**Your goal:**
Nothing in the data should be left out, so repeat it all exactly.

Exercise materials below:

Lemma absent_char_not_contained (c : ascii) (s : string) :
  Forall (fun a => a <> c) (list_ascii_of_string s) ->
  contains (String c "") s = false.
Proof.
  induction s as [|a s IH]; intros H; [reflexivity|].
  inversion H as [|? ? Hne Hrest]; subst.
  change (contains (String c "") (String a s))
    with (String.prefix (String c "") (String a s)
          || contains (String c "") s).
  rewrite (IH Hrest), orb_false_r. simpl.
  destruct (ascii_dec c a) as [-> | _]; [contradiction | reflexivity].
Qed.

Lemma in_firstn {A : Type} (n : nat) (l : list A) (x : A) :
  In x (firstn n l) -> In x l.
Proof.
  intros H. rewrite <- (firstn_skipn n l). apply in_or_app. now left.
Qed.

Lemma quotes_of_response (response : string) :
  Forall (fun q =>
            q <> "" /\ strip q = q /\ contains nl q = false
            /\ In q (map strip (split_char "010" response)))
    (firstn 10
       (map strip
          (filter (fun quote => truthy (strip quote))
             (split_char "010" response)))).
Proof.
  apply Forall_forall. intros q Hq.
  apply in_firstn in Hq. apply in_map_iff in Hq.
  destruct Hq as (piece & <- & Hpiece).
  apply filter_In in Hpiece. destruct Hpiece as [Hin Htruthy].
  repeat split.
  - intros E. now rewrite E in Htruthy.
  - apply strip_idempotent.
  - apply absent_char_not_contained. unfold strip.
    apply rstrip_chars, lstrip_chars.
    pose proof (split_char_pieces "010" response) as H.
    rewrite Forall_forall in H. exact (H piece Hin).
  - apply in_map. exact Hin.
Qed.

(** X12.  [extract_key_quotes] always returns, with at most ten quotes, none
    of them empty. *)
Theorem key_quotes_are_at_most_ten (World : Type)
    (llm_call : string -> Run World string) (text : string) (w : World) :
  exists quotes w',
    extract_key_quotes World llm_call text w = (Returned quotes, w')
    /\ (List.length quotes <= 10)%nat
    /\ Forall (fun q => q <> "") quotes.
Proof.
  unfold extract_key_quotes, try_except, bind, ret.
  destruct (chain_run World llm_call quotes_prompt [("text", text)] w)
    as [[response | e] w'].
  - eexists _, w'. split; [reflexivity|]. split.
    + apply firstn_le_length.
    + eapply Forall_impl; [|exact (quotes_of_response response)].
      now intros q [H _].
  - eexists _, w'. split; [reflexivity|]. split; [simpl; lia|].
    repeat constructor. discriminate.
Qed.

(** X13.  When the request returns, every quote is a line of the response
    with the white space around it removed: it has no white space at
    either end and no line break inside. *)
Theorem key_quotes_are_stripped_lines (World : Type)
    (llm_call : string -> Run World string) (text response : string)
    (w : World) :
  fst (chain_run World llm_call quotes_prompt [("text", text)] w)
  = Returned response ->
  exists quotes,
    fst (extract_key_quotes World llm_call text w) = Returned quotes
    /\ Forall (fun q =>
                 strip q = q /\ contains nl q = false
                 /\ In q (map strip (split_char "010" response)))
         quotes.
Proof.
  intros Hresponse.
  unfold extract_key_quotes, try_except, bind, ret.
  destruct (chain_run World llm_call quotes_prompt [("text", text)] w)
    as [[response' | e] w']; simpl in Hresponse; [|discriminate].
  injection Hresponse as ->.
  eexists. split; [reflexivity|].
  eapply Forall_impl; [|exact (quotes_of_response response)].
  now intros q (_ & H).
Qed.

End of Exercise materials.

**Response below:**
Lemma absent_char_not_contained (c : ascii) (s : string) :
  Forall (fun a => a <> c) (list_ascii_of_string s) ->
  contains (String c "") s = false.
Proof.
  induction s as [|a s IH]; intros H; [reflexivity|].
  inversion H as [|? ? Hne Hrest]; subst.
  change (contains (String c "") (String a s))
    with (String.prefix (String c "") (String a s)
          || contains (String c "") s).
  rewrite (IH Hrest), orb_false_r. simpl.
  destruct (ascii_dec c a) as [-> | _]; [contradiction | reflexivity].
Qed.

Lemma in_firstn {A : Type} (n : nat) (l : list A) (x : A) :
  In x (firstn n l) -> In x l.
Proof.
  intros H. rewrite <- (firstn_skipn n l). apply in_or_app. now left.
Qed.

Lemma quotes_of_response (response : string) :
  Forall (fun q =>
            q <> "" /\ strip q = q /\ contains nl q = false
            /\ In q (map strip (split_char "010" response)))
    (firstn 10
       (map strip
          (filter (fun quote => truthy (strip quote))
             (split_char "010" response)))).
Proof.
  apply Forall_forall. intros q Hq.
  apply in_firstn in Hq. apply in_map_iff in Hq.
  destruct Hq as (piece & <- & Hpiece).
  apply filter_In in Hpiece. destruct Hpiece as [Hin Htruthy].
  repeat split.
  - intros E. now rewrite E in Htruthy.
  - apply strip_idempotent.
  - apply absent_char_not_contained. unfold strip.
    apply rstrip_chars, lstrip_chars.
    pose proof (split_char_pieces "010" response) as H.
    rewrite Forall_forall in H. exact (H piece Hin).
  - apply in_map. exact Hin.
Qed.

(** X12.  [extract_key_quotes] always returns, with at most ten quotes, none
    of them empty. *)
Theorem key_quotes_are_at_most_ten (World : Type)
    (llm_call : string -> Run World string) (text : string) (w : World) :
  exists quotes w',
    extract_key_quotes World llm_call text w = (Returned quotes, w')
    /\ (List.length quotes <= 10)%nat
    /\ Forall (fun q => q <> "") quotes.
Proof.
  unfold extract_key_quotes, try_except, bind, ret.
  destruct (chain_run World llm_call quotes_prompt [("text", text)] w)
    as [[response | e] w'].
  - eexists _, w'. split; [reflexivity|]. split.
    + apply firstn_le_length.
    + eapply Forall_impl; [|exact (quotes_of_response response)].
      now intros q [H _].
  - eexists _, w'. split; [reflexivity|]. split; [simpl; lia|].
    repeat constructor. discriminate.
Qed.

(** X13.  When the request returns, every quote is a line of the response
    with the white space around it removed: it has no white space at
    either end and no line break inside. *)
Theorem key_quotes_are_stripped_lines (World : Type)
    (llm_call : string -> Run World string) (text response : string)
    (w : World) :
  fst (chain_run World llm_call quotes_prompt [("text", text)] w)
  = Returned response ->
  exists quotes,
    fst (extract_key_quotes World llm_call text w) = Returned quotes
    /\ Forall (fun q =>
                 strip q = q /\ contains nl q = false
                 /\ In q (map strip (split_char "010" response)))
         quotes.
Proof.
  intros Hresponse.
  unfold extract_key_quotes, try_except, bind, ret.
  destruct (chain_run World llm_call quotes_prompt [("text", text)] w)
    as [[response' | e] w']; simpl in Hresponse; [|discriminate].
  injection Hresponse as ->.
  eexists. split; [reflexivity|].
  eapply Forall_impl; [|exact (quotes_of_response response)].
  now intros q (_ & H).
Qed.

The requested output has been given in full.